* [Exercise instructions]:
Write the entries out in full, matching them exactly.

* [Data]:
------------------------------------

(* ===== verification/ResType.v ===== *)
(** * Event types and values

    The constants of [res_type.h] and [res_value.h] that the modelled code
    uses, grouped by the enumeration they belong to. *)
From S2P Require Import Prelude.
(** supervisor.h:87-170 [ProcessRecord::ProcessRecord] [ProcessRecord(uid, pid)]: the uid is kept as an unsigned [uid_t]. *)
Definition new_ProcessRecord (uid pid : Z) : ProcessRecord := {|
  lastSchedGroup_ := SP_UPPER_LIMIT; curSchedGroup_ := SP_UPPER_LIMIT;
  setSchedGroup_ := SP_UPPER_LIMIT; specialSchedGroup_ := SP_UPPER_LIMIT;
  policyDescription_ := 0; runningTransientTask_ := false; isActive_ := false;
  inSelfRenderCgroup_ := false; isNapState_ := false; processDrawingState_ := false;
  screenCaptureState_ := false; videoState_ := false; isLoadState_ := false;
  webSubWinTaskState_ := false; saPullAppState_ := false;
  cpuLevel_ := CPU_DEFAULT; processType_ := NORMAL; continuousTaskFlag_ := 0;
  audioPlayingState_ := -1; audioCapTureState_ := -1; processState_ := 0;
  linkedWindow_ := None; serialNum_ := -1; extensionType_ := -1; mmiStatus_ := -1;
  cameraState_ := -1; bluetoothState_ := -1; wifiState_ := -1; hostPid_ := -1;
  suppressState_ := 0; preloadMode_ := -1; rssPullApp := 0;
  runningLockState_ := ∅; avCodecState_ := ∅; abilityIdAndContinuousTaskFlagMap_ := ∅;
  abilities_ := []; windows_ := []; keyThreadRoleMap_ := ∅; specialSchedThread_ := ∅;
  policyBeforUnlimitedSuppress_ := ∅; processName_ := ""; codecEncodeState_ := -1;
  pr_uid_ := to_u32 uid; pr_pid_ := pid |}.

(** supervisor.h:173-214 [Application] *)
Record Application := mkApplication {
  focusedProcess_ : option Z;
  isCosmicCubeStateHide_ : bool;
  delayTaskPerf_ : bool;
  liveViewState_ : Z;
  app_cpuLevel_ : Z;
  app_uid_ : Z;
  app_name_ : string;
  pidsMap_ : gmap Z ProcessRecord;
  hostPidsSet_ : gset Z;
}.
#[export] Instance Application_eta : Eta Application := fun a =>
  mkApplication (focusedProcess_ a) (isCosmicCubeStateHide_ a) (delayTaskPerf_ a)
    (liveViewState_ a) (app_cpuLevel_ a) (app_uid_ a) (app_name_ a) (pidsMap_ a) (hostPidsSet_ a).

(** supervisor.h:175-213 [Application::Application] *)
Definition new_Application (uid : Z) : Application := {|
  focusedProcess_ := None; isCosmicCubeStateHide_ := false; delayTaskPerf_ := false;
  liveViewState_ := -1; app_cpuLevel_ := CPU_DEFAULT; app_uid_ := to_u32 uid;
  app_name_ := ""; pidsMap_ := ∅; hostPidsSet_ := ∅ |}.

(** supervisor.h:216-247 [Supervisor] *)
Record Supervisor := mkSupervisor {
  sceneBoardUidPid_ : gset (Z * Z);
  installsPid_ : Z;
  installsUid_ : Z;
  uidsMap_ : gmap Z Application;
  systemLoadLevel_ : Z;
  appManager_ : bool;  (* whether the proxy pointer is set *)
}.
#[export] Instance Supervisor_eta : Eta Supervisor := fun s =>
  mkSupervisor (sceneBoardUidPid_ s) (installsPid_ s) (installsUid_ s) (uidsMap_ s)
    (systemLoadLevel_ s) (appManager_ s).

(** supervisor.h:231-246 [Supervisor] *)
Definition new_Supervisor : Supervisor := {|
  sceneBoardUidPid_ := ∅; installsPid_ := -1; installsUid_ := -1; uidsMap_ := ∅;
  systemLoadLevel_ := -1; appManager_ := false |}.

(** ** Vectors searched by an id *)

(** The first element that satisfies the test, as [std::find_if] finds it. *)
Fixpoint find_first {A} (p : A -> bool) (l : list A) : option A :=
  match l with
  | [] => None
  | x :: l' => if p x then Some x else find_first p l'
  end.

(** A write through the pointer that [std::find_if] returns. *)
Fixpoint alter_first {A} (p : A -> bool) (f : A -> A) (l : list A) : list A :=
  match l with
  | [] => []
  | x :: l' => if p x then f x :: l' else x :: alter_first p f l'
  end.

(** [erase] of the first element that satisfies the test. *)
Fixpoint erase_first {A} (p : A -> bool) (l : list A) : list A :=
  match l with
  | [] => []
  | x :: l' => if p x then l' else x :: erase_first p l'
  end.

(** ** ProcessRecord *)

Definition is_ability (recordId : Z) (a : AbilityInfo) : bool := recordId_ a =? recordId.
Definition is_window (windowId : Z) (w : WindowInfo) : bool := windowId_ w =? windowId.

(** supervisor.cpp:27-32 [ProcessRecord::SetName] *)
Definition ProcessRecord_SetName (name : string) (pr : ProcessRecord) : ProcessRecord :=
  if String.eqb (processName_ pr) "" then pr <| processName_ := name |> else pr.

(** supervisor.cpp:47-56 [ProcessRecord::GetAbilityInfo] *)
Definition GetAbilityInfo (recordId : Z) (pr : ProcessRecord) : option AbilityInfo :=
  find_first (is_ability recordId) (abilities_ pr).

------------------------------------

* [Reply]:
(* ===== verification/ResType.v ===== *)
(** * Event types and values

    The constants of [res_type.h] and [res_value.h] that the modelled code
    uses, grouped by the enumeration they belong to. *)
From S2P Require Import Prelude.
(** supervisor.h:87-170 [ProcessRecord::ProcessRecord] [ProcessRecord(uid, pid)]: the uid is kept as an unsigned [uid_t]. *)
Definition new_ProcessRecord (uid pid : Z) : ProcessRecord := {|
  lastSchedGroup_ := SP_UPPER_LIMIT; curSchedGroup_ := SP_UPPER_LIMIT;
  setSchedGroup_ := SP_UPPER_LIMIT; specialSchedGroup_ := SP_UPPER_LIMIT;
  policyDescription_ := 0; runningTransientTask_ := false; isActive_ := false;
  inSelfRenderCgroup_ := false; isNapState_ := false; processDrawingState_ := false;
  screenCaptureState_ := false; videoState_ := false; isLoadState_ := false;
  webSubWinTaskState_ := false; saPullAppState_ := false;
  cpuLevel_ := CPU_DEFAULT; processType_ := NORMAL; continuousTaskFlag_ := 0;
  audioPlayingState_ := -1; audioCapTureState_ := -1; processState_ := 0;
  linkedWindow_ := None; serialNum_ := -1; extensionType_ := -1; mmiStatus_ := -1;
  cameraState_ := -1; bluetoothState_ := -1; wifiState_ := -1; hostPid_ := -1;
  suppressState_ := 0; preloadMode_ := -1; rssPullApp := 0;
  runningLockState_ := ∅; avCodecState_ := ∅; abilityIdAndContinuousTaskFlagMap_ := ∅;
  abilities_ := []; windows_ := []; keyThreadRoleMap_ := ∅; specialSchedThread_ := ∅;
  policyBeforUnlimitedSuppress_ := ∅; processName_ := ""; codecEncodeState_ := -1;
  pr_uid_ := to_u32 uid; pr_pid_ := pid |}.

(** supervisor.h:173-214 [Application] *)
Record Application := mkApplication {
  focusedProcess_ : option Z;
  isCosmicCubeStateHide_ : bool;
  delayTaskPerf_ : bool;
  liveViewState_ : Z;
  app_cpuLevel_ : Z;
  app_uid_ : Z;
  app_name_ : string;
  pidsMap_ : gmap Z ProcessRecord;
  hostPidsSet_ : gset Z;
}.
#[export] Instance Application_eta : Eta Application := fun a =>
  mkApplication (focusedProcess_ a) (isCosmicCubeStateHide_ a) (delayTaskPerf_ a)
    (liveViewState_ a) (app_cpuLevel_ a) (app_uid_ a) (app_name_ a) (pidsMap_ a) (hostPidsSet_ a).

(** supervisor.h:175-213 [Application::Application] *)
Definition new_Application (uid : Z) : Application := {|
  focusedProcess_ := None; isCosmicCubeStateHide_ := false; delayTaskPerf_ := false;
  liveViewState_ := -1; app_cpuLevel_ := CPU_DEFAULT; app_uid_ := to_u32 uid;
  app_name_ := ""; pidsMap_ := ∅; hostPidsSet_ := ∅ |}.

(** supervisor.h:216-247 [Supervisor] *)
Record Supervisor := mkSupervisor {
  sceneBoardUidPid_ : gset (Z * Z);
  installsPid_ : Z;
  installsUid_ : Z;
  uidsMap_ : gmap Z Application;
  systemLoadLevel_ : Z;
  appManager_ : bool;  (* whether the proxy pointer is set *)
}.
#[export] Instance Supervisor_eta : Eta Supervisor := fun s =>
  mkSupervisor (sceneBoardUidPid_ s) (installsPid_ s) (installsUid_ s) (uidsMap_ s)
    (systemLoadLevel_ s) (appManager_ s).

(** supervisor.h:231-246 [Supervisor] *)
Definition new_Supervisor : Supervisor := {|
  sceneBoardUidPid_ := ∅; installsPid_ := -1; installsUid_ := -1; uidsMap_ := ∅;
  systemLoadLevel_ := -1; appManager_ := false |}.

(** ** Vectors searched by an id *)

(** The first element that satisfies the test, as [std::find_if] finds it. *)
Fixpoint find_first {A} (p : A -> bool) (l : list A) : option A :=
  match l with
  | [] => None
  | x :: l' => if p x then Some x else find_first p l'
  end.

(** A write through the pointer that [std::find_if] returns. *)
Fixpoint alter_first {A} (p : A -> bool) (f : A -> A) (l : list A) : list A :=
  match l with
  | [] => []
  | x :: l' => if p x then f x :: l' else x :: alter_first p f l'
  end.

(** [erase] of the first element that satisfies the test. *)
Fixpoint erase_first {A} (p : A -> bool) (l : list A) : list A :=
  match l with
  | [] => []
  | x :: l' => if p x then l' else x :: erase_first p l'
  end.

(** ** ProcessRecord *)

Definition is_ability (recordId : Z) (a : AbilityInfo) : bool := recordId_ a =? recordId.
Definition is_window (windowId : Z) (w : WindowInfo) : bool := windowId_ w =? windowId.

(** supervisor.cpp:27-32 [ProcessRecord::SetName] *)
Definition ProcessRecord_SetName (name : string) (pr : ProcessRecord) : ProcessRecord :=
  if String.eqb (processName_ pr) "" then pr <| processName_ := name |> else pr.

(** supervisor.cpp:47-56 [ProcessRecord::GetAbilityInfo] *)
Definition GetAbilityInfo (recordId : Z) (pr : ProcessRecord) : option AbilityInfo :=
  find_first (is_ability recordId) (abilities_ pr).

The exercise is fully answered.